## Task to carry out
Using the records that appear below, write out exactly the lines from the one with "Lemma read_data_loop_Ok b" through the one with "revert n buf.", keeping both end lines.

## Material provided
Fixpoint push_signed_headers_loop (fuel : nat) (first_flag : bool) (ans : bytes) (headers : list header) : bytes :=
  match fuel, headers with
  | _, [] | 0, _ => ans
  | S fuel', (name, _) :: headers' =>
      if is_skipped_header name then push_signed_headers_loop fuel' first_flag ans headers'
      else
        let ans := if first_flag then ans else ans ++ str ";" in
        push_signed_headers_loop fuel' false (ans ++ name) (skip_same_name name headers)
  end.

Definition push_signed_headers (ans : bytes) (headers : list header) : bytes :=
  push_signed_headers_loop (length headers) true ans headers.

(** ** Canonical requests *)

Inductive Payload :=
| Unsigned
| SingleChunk (checksum : bytes)
| MultipleChunks
| MultipleChunksWithTrailer
| UnsignedMultipleChunksWithTrailer.

Definition payload_text (payload : Payload) : bytes :=
  match payload with
  | Unsigned => str "UNSIGNED-PAYLOAD"
  | SingleChunk checksum => checksum
  | MultipleChunks => str "STREAMING-AWS4-HMAC-SHA256-PAYLOAD"
  | MultipleChunksWithTrailer => str "STREAMING-AWS4-HMAC-SHA256-PAYLOAD-TRAILER"
  | UnsignedMultipleChunksWithTrailer => str "STREAMING-UNSIGNED-PAYLOAD-TRAILER"
  end.

Fixpoint encode_query_strings (skip : bytes -> bool) (qs : list (bytes * bytes)) : option (list (bytes * bytes)) :=
  match qs with
  | [] => Some []
  | (n, v) :: qs' =>
      if skip n then encode_query_strings skip qs'
      else
        name ← uri_encode_string n true;
        value ← uri_encode_string v true;
        rest ← encode_query_strings skip qs';
        Some ((name, value) :: rest)
  end.
Lemma push_data_bytes_spec n buf bs n' buf' r :
  (0 < n)%Z -> push_data_bytes n buf bs = (n', buf', r) ->
  match r with
  | Some rest => exists d, bs = d ++ rest /\ len d = n /\ buf' = buf ++ [d]
  | None => (len bs < n)%Z /\ n' = (n - len bs)%Z /\ buf' = buf ++ [bs]
  end.
Proof.
  intros Hn. unfold push_data_bytes. rewrite (proj2 (Z.eqb_neq n 0)) by lia.
  destruct (n <=? len bs)%Z eqn:E; reflect_bools; intros [= <- <- <-]; [|done].
  exists (take (Z.to_nat n) bs). split_and!; [by rewrite take_drop| |done].
  unfold len in *. rewrite length_take. lia.
Qed.

Lemma read_data_loop_Ok b n buf data rest b' :
  (0 < n)%Z -> read_data_loop b n buf = (Some (Ok (data, rest)), b') ->
  exists d, data = buf ++ d /\ d <> [] /\ len (concat d) = n /\ ok_prefix b = concat d ++ flat rest b' /\ b' `suffix_of` tail b.
Proof.
  revert n buf. induction b as [|[bs|e] b IH]; intros n buf Hn; cbn [read_data_loop]; [done| |done].
  destruct (push_data_bytes n buf bs) as [[n' buf'] r] eqn:E. apply push_data_bytes_spec in E; [|done].
  destruct r as [r|]; intros Hr.
  - injection Hr as <- <- <-. destruct E as (d & -> & Hd & ->). exists [d]. cbn [concat ok_prefix].
    rewrite app_nil_r. split_and!; [done|done|done| |done]. unfold flat. by rewrite <- app_assoc.
  - destruct E as (Hlt & -> & ->). apply IH in Hr as (d & -> & Hne & Hd & Hf & Hs); [|lia].
    exists (bs :: d). cbn [concat ok_prefix]. split_and!; [by rewrite <- app_assoc|done| | |].
    + unfold len in *. rewrite length_app. lia.
    + by rewrite Hf, app_assoc.
    + simpl. etrans; [exact Hs|]. destruct b; [done|by apply suffix_cons_r].
Qed.

(** The data read for a chunk of [n] bytes, and the [\r\n] after it unless [n] is zero. *)
Definition crlf_of (n : Z) : bytes := if (n =? 0)%Z then [] else [x0d; x0a].

Lemma read_data_Ok b prev n data rest b' :
  (0 <= n)%Z -> read_data b prev n = (Some (Ok (data, rest)), b') ->
  len (concat data) = n /\ flat prev b = concat data ++ crlf_of n ++ flat rest b' /\
  (data = [] <-> n = 0%Z) /\ b' `suffix_of` b.
Proof.
  intros Hn. unfold read_data, crlf_of. destruct (n =? 0)%Z eqn:E; reflect_bools.
  { intros [= <- <- <-]. subst n. done. }
  assert (Hloop : read_data_loop (Ok prev :: b) n [] =
    match push_data_bytes n [] prev with
    | (_, bytes_buffer, Some remaining_bytes) => (Some (Ok (bytes_buffer, remaining_bytes)), b)
    | (data_size, bytes_buffer, None) => read_data_loop b data_size bytes_buffer
    end) by done.
  rewrite <- Hloop. destruct (read_data_loop (Ok prev :: b) n []) as [[[[d r]|]|] b1] eqn:F; [|done|done].
  apply read_data_loop_Ok in F as (d' & -> & Hne & Hd & Hf & Hs); [|lia]. cbn [ok_prefix] in Hf.
  destruct (consume_trailing_crlf b1 r) as [[[r'|]|] b2] eqn:G; [|done|done]. intros [= <- <- <-].
  apply consume_crlf_Ok in G as [G1 G2]. rewrite G1 in Hf. split_and!; [done|done| |].
  - split; [by intros ->|lia].
  - by etrans.
Qed.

## Task response
Lemma read_data_loop_Ok b n buf data rest b' :
  (0 < n)%Z -> read_data_loop b n buf = (Some (Ok (data, rest)), b') ->
  exists d, data = buf ++ d /\ d <> [] /\ len (concat d) = n /\ ok_prefix b = concat d ++ flat rest b' /\ b' `suffix_of` tail b.
Proof.
  revert n buf. induction b as [|[bs|e] b IH]; intros n buf Hn; cbn [read_data_loop]; [done| |done].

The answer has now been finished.